AIDS Immunopathology Unit, National Center of Microbiology (CNM), Instituto de Salud Carlos III (ISCIII), Madrid, Spain.
Clinical Hematology Service, Hospital Universitario Ramón y Cajal, YRICIS, Madrid, Spain.
Biochem Pharmacol. 2020 Dec;182:114203. doi: 10.1016/j.bcp.2020.114203. Epub 2020 Aug 20.

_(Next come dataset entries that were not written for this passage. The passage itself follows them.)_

Lemma add_then_remove_phone_witness :
  snd (remove_phone ann (lit "5555555555")
         (snd (add_phone ann (lit "5555555555") book_feb29)))
  = book_feb29.
Proof.
  apply (add_then_remove_phone book_feb29 ann
           (mkRecord (mkField (lit "Ann")) [mkField (lit "1234567890")]
              (Some (mkField (mkdatetime (mkdate 2000 2 29) 0 0 0 0)))));
    [vm_compute; reflexivity | by eexists |].
  cbn. intros Hin. apply list_elem_of_singleton in Hin. discriminate Hin.
Defined.

Lemma edit_phone_then_found (w : World) (self : loc) (r : RecordObj)
    (old_number new_number : pystr) :
  heap w !! self = Some r -> old_number ∈ map value (phones r) ->
  (exists q, Phone_init new_number = Ok q) ->
  let w1 := snd (edit_phone self old_number new_number w) in
  find_phone self new_number w1 = (Ok (Some new_number), w1).
Proof.
  intros Hr Hin [q Hq].
  destruct (edit_loop_found _ _ _ q Hin Hq)
    as (i & ps & El & Hi & Hfirst & Hmap & Hlen).
  unfold edit_phone, find_phone. munfold. rewrite Hr, El. cbn.
  rewrite lookup_insert_eq. cbn.
  assert (Hlt : (i < length (map value (phones r)))%nat)
    by (by eapply lookup_lt_Some).
  rewrite find_loop_elem; [done|]. rewrite Hmap.
  apply list_elem_of_lookup. exists i. by apply list_lookup_insert_eq.
Qed.

(** X6: After [edit_phone] has replaced a phone, the new value is found, every
    value other than the old one that was found before is still found, and
    the dictionary is as it was. *)
Theorem edit_then_find_phone (w : World) (self : loc) (r : RecordObj)
    (old_number new_number : pystr) :
  heap w !! self = Some r -> old_number ∈ map value (phones r) ->
  (exists q, Phone_init new_number = Ok q) ->
  let w1 := snd (edit_phone self old_number new_number w) in
  find_phone self new_number w1 = (Ok (Some new_number), w1)
  /\ (forall t, t ≠ old_number ->
        fst (find_phone self t w) = Ok (Some t) ->
        fst (find_phone self t w1) = Ok (Some t))
  /\ data w1 = data w.
Proof.
  intros Hr Hin [q Hq].
  destruct (edit_loop_found _ _ _ q Hin Hq)
    as (i & ps & El & Hi & Hfirst & Hmap & Hlen).
  unfold edit_phone, find_phone. munfold. rewrite Hr, El. cbn.
  rewrite lookup_insert_eq. cbn.
  assert (Hlt : (i < length (map value (phones r)))%nat)
    by (by eapply lookup_lt_Some).
  split; [|split; [|done]].
  - rewrite find_loop_elem; [done|]. rewrite Hmap.
    apply list_elem_of_lookup. exists i. by apply list_lookup_insert_eq.
  - intros t Hne [= E]. apply find_loop_Some in E as [_ Ht].
    rewrite find_loop_elem; [done|]. rewrite Hmap.
    apply list_elem_of_lookup in Ht as [j Hj].
    apply list_elem_of_lookup. exists j.
    rewrite list_lookup_insert_ne; [done|]. congruence.
Qed.

Lemma edit_then_find_phone_witness :
  let w1 := snd (edit_phone ann (lit "1234567890") (lit "0000000000")
                   book_feb29) in
  find_phone ann (lit "0000000000") w1 = (Ok (Some (lit "0000000000")), w1).
Proof.
  apply (edit_then_find_phone book_feb29 ann
           (mkRecord (mkField (lit "Ann")) [mkField (lit "1234567890")]
              (Some (mkField (mkdatetime (mkdate 2000 2 29) 0 0 0 0)))));
    [vm_compute; reflexivity | left | by eexists].
Defined.

(** X7: [add_birthday] on a record: a text that [Birthday] accepts becomes the
    birthday of the record, in place of any earlier one; the phones, the
    name, the other records and the dictionary stay; setting a second
    birthday gives the world that setting it alone gives.  A text that
    [Birthday] refuses raises its error and changes nothing. *)
Theorem add_birthday_overwrites (w : World) (self : loc) (r : RecordObj)
    (s : pystr) :
  heap w !! self = Some r ->
  (forall b, Birthday_init s = Ok b ->
     add_birthday self s w
     = (Ok tt,
        mkWorld (<[self := mkRecord (name r) (phones r) (Some b)]> (heap w))
          (data w))
     /\ forall s0,
          (exists b0, Birthday_init s0 = Ok b0) ->
          heap (snd (add_birthday self s (snd (add_birthday self s0 w))))
          = heap (snd (add_birthday self s w)))
  /\ ((forall b, Birthday_init s ≠ Ok b) ->
      add_birthday self s w = (Raise (ValueError msg_date), w)).
Proof.
  intros Hr. unfold add_birthday. munfold. rewrite Hr. split.
  - intros b Hb. split; [by rewrite Hb|].
    intros s0 [b0 Hb0]. rewrite Hb0, Hb. cbn [snd heap].
    rewrite lookup_insert_eq. cbn.
    by rewrite insert_insert_eq.
  - intros Hbad. destruct (Birthday_init s) as [b|e] eqn:Hb.
    + by destruct (Hbad b).
    + by rewrite (Birthday_init_Raise _ _ Hb).
Qed.
Lemma fetch_groups_nonempty_witness :
  fetchPsqlLayouts (ok_stream rows_typed) "redshift" (Ok layout_typed) /\
  mkLayout "audit" "audit" "redshift" LayoutTypeNone
    [mkLayout "t3" "audit" "redshift" LayoutTypeTable []] ∈ layout_typed /\
  Children (mkLayout "audit" "audit" "redshift" LayoutTypeNone
    [mkLayout "t3" "audit" "redshift" LayoutTypeTable []]) <> [].
Proof.
  assert (H : fetchPsqlLayouts (ok_stream rows_typed) "redshift" (Ok layout_typed))
    by (rewrite <- fetchPsqlLayouts_run_typed; apply fetchPsqlLayouts_run_sound).
  assert (Hg : mkLayout "audit" "audit" "redshift" LayoutTypeNone
    [mkLayout "t3" "audit" "redshift" LayoutTypeTable []] ∈ layout_typed) by left.
  split; [exact H|]. split; [exact Hg|].
  exact (fetch_groups_nonempty _ _ _ _ H Hg).
Defined.

Lemma append_child_comm (m : childMap) (k1 k2 : string) (l1 l2 : Layout) :
  k1 <> k2 ->
  append_child (append_child m k1 l1) k2 l2 =
  append_child (append_child m k2 l2) k1 l1.
Proof.
  intros Hne. unfold append_child.
  rewrite (lookup_insert_ne _ k1 k2) by done.
  rewrite (lookup_insert_ne _ k2 k1) by congruence.
  apply insert_insert_ne. congruence.
Qed.
Lemma isVersionNewer_not_fields current latest :
  _isVersionNewer current latest = false ->
  _isVersionNewer latest current = false ->
  forall i, version_field current i = version_field latest i.
Proof.
  intros Hab Hba i. induction i as [i IH] using lt_wf_ind.
  destruct (N.lt_trichotomy (version_field current i) (version_field latest i))
    as [Hlt|[Heq|Hgt]]; [|exact Heq|].
  - assert (_isVersionNewer current latest = true); [|congruence].
    apply isVersionNewer_fields. exists i. split; [|exact Hlt].
    intros j Hj. symmetry. apply IH. exact Hj.
  - assert (_isVersionNewer latest current = true); [|congruence].
    apply isVersionNewer_fields. exists i. split; [|exact Hgt].
    intros j Hj. apply IH. exact Hj.
Qed.

Lemma isVersionNewer_same_fields a a' b :
  (forall i, version_field a i = version_field a' i) ->
  _isVersionNewer a b = _isVersionNewer a' b
  /\ _isVersionNewer b a = _isVersionNewer b a'.
Proof.
  intros Hsame.
  assert (Hiff : forall x y x' y',
             (forall i, version_field x i = version_field x' i) ->
             (forall i, version_field y i = version_field y' i) ->
             _isVersionNewer x y = true -> _isVersionNewer x' y' = true).
  { intros x y x' y' Hx Hy. rewrite !isVersionNewer_fields.
    intros [i [Hpre Hi]]. exists i. split.
    - intros j Hj. rewrite <- Hx, <- Hy. apply Hpre. exact Hj.
    - rewrite <- Hx, <- Hy. exact Hi. }
  split.
  - destruct (_isVersionNewer a b) eqn:Hab, (_isVersionNewer a' b) eqn:Hab';
      try reflexivity.
    + rewrite (Hiff a b a' b) in Hab'; auto.
    + rewrite (Hiff a' b a b) in Hab; auto.
  - destruct (_isVersionNewer b a) eqn:Hba, (_isVersionNewer b a') eqn:Hba';
      try reflexivity.
    + rewrite (Hiff b a b a') in Hba'; auto.
    + rewrite (Hiff b a' b a) in Hba; auto.
Qed.
(** * Optima-SEO: classification, extraction, scanning and scoring pipeline

    A shallow embedding of the pure core of the repository
    ([src/utils/semanticClassifier.ts], [contentParser.ts],
    [pagesContextParser.ts], [seoScanner.ts], [seoScorer.ts]), the
    properties of it that the specification states, and further
    properties read off the code.

    Modelling conventions.
    - A JavaScript string is a [string] whose characters are UTF-16 code
      units in the range 0..255 (the Latin-1 block); [length] counts code
      units as [String.prototype.length] does.
    - A JavaScript [number] is a rational ([Q]) and arithmetic is that of
      binary64: every sum, difference, product and quotient is rounded to
      the nearest double, ties to the even significand ([double]), and a
      decimal literal stands for the double nearest to it.  Comparisons
      and [Math.round], which is [floor (x + 1/2)], are exact.  NaN, the
      infinities, the sign of zero and overflow are not represented;
      lengths and counts are integers below 2^53, which are doubles.
    - Regular expressions are values of [re], run by a backtracking matcher
      with the priorities of the ECMAScript one (leftmost match, greedy and
      lazy repetition, alternatives tried in order).
    - [console.log] calls are dropped. *)

From Stdlib Require Import ZArith QArith Qround List String Ascii Bool Lia.
From Stdlib Require Floats.
Import ListNotations.
Local Close Scope Q_scope.
Local Open Scope nat_scope.
Local Open Scope string_scope.

Set Implicit Arguments.
Set Warnings "-register-all,-inexact-float".

(* ================================================================== *)
(** ** JavaScript strings *)

Module JsString.

Definition code (c : ascii) : N := N_of_ascii c.

Definition in_range (lo hi : N) (c : ascii) : bool :=
  (N.leb lo (code c) && N.leb (code c) hi)%bool.

(** [\s], and the characters removed by [trim]: TAB, LF, VT, FF, CR,
    SPACE and NO-BREAK SPACE. *)
Definition is_space (c : ascii) : bool :=
  (in_range 9 13 c || N.eqb (code c) 32 || N.eqb (code c) 160)%bool.

(** [\d] *)
Definition is_digit (c : ascii) : bool := in_range 48 57 c.

(** [.] without the [s] flag: anything but a line terminator. *)
Definition is_dot (c : ascii) : bool :=
  negb (N.eqb (code c) 10 || N.eqb (code c) 13)%bool.

(** [String.prototype.toLowerCase] on one code unit. *)
Definition lower (c : ascii) : ascii :=
  if (in_range 65 90 c
      || (in_range 192 222 c && negb (N.eqb (code c) 215)))%bool
  then ascii_of_N (code c + 32) else c.

Fixpoint toLowerCase (s : string) : string :=
  match s with
  | EmptyString => EmptyString
  | String c s' => String (lower c) (toLowerCase s')
  end.

Fixpoint trimStart (s : string) : string :=
  match s with
  | EmptyString => EmptyString
  | String c s' => if is_space c then trimStart s' else s
  end.

Definition is_empty (s : string) : bool :=
  match s with EmptyString => true | _ => false end.

Fixpoint trimEnd (s : string) : string :=
  match s with
  | EmptyString => EmptyString
  | String c s' =>
      let t := trimEnd s' in
      if (is_space c && is_empty t)%bool then EmptyString else String c t
  end.

Definition trim (s : string) : string := trimEnd (trimStart s).

Definition startsWith (s p : string) : bool := String.prefix p s.

Fixpoint includes (s sub : string) : bool :=
  if String.prefix sub s then true
  else match s with
       | EmptyString => false
       | String _ s' => includes s' sub
       end.

Fixpoint endsWith (s suf : string) : bool :=
  if String.eqb s suf then true
  else match s with
       | EmptyString => false
       | String _ s' => endsWith s' suf
       end.

(** [s.substring(0, n)] *)
Definition substring0 (n : nat) (s : string) : string :=
  String.substring 0 n s.

(** A string is truthy when it is not empty. *)
Definition truthy (s : string) : bool := negb (is_empty s).

(** [a || b] on strings. *)
Definition or_else (a b : string) : string := if truthy a then a else b.

(** [parts.join(sep)] *)
Fixpoint join (sep : string) (parts : list string) : string :=
  match parts with
  | [] => EmptyString
  | [p] => p
  | p :: rest => p ++ sep ++ join sep rest
  end.

Fixpoint take (n : nat) (s : string) : string :=
  match n, s with
  | S n', String c s' => String c (take n' s')
  | _, _ => EmptyString
  end.

End JsString.
Import JsString.

(* ================================================================== *)
(** ** Regular expressions *)

Module RegExp.

(** The fragment of the ECMAScript pattern language the sources use:
    every repetition is over a character class, and at most one capture
    group is read back. *)
Inductive re : Type :=
| Eps
| Chr (p : ascii -> bool)
| Seq (r1 r2 : re)
| Alt (r1 r2 : re)
| Star (greedy : bool) (p : ascii -> bool)
| Eol
| Grp (r : re).

(** A pattern with its leading [^], if any. *)
Record regexp : Type := mkRe { bol : bool; body : re }.

Section Matcher.
Variable A : Type.

(** A continuation receives what is left of the input and group 1. *)
Definition cont : Type := string -> option string -> option A.

Fixpoint star_greedy (p : ascii -> bool) (s : string)
         (cap : option string) (k : cont) : option A :=
  match s with
  | String c s' =>
      if p c then
        match star_greedy p s' cap k with
        | Some a => Some a
        | None => k s cap
        end
      else k s cap
  | EmptyString => k s cap
  end.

Tyrosine kinase inhibitors (TKIs) are successfully used in clinic to treat chronic myeloid leukemia (CML). Our group previously described that CD4+ T cells from patients with CML on treatment with TKIs such as dasatinib were resistant to HIV-1 infection ex vivo. The main mechanism for this antiviral activity was primarily based on the inhibition of SAMHD1 phosphorylation, which preserves the activity against HIV-1 of this innate immune factor. Approximately 50% CML patients who achieved a deep molecular response (DMR) may safely withdraw TKI treatment without molecular recurrence. Therefore, it has been speculated that TKIs may induce a potent antileukemic response that is maintained in most patients even one year after treatment interruption (TI). Subsequent to in vitro T-cell activation, we observed that SAMHD1 was phosphorylated in CD4+ T cells from CML patients who withdrew TKI treatment more than one year earlier, which indicated that these cells were now susceptible to HIV-1 infection. Importantly, these patients were seronegative for HIV-1 and seropositive for cytomegalovirus (CMV), but without CMV viremia. Although activated CD4+ T cells from CML patients on TI were apparently permissive to HIV-1 infection ex vivo, the frequency of proviral integration was reduced more than 12-fold on average when these cells were infected ex vivo in comparison with cells isolated from untreated, healthy donors. This reduced susceptibility to infection could be related to an enhanced NK-dependent cytotoxic activity, which was increased 8-fold on average when CD4+ T cells were infected ex vivo with HIV-1 in the presence of autologous NK cells. Enhanced cytotoxic activity was also observed in CD8 + T cells from these patients, which showed 8-fold increased expression of TCRγδ and more than 18-fold increased production of IFNγ upon activation with CMV peptides. In conclusion, treatment with TKIs induced a potent antileukemic response that may also have antiviral effects against HIV-1 and CMV, suggesting that transient use of TKIs in HIV-infected patients could develop a sustained antiviral response that would potentially interfere with HIV-1 reservoir dynamics.
酪氨酸激酶抑制剂 (TKIs) 已成功用于临床治疗慢性髓性白血病 (CML)。我们的团队之前曾描述过,接受 TKI(如达沙替尼)治疗的 CML 患者的 CD4+T 细胞对 HIV-1 感染具有抗性。这种抗病毒活性的主要机制主要基于 SAMHD1 磷酸化的抑制,这保持了这种先天免疫因子对 HIV-1 的活性。大约 50%达到深度分子反应 (DMR) 的 CML 患者可以安全地停止 TKI 治疗,而不会出现分子复发。因此,人们推测 TKI 可能会诱导一种强烈的抗白血病反应,即使在停药后一年,大多数患者仍能保持这种反应。在体外 T 细胞激活后,我们观察到,从停止 TKI 治疗超过一年的 CML 患者的 CD4+T 细胞中,SAMHD1 被磷酸化,这表明这些细胞现在易受 HIV-1 感染。重要的是,这些患者 HIV-1 血清学阴性,巨细胞病毒 (CMV) 血清学阳性,但无 CMV 病毒血症。尽管从停止 TKI 治疗的 CML 患者分离出的激活 CD4+T 细胞在体外显然容易感染 HIV-1,但与从未接受过治疗的健康供体分离出的细胞相比,这些细胞在体外感染时前病毒整合的频率平均降低了 12 倍以上。这种感染易感性降低可能与 NK 依赖性细胞毒性活性增强有关,当在存在自体 NK 细胞的情况下,体外感染 HIV-1 时,CD4+T 细胞的平均 NK 依赖性细胞毒性活性增强了 8 倍。还观察到这些患者的 CD8+T 细胞中的细胞毒性活性增强,当用 CMV 肽激活时,这些细胞的 TCRγδ 表达增加了 8 倍,IFNγ 的产生增加了 18 倍以上。总之,TKI 治疗诱导了强烈的抗白血病反应,也可能对 HIV-1 和 CMV 具有抗病毒作用,提示在 HIV 感染患者中短暂使用 TKI 可能会产生持续的抗病毒反应,从而可能干扰 HIV-1 储存库动力学。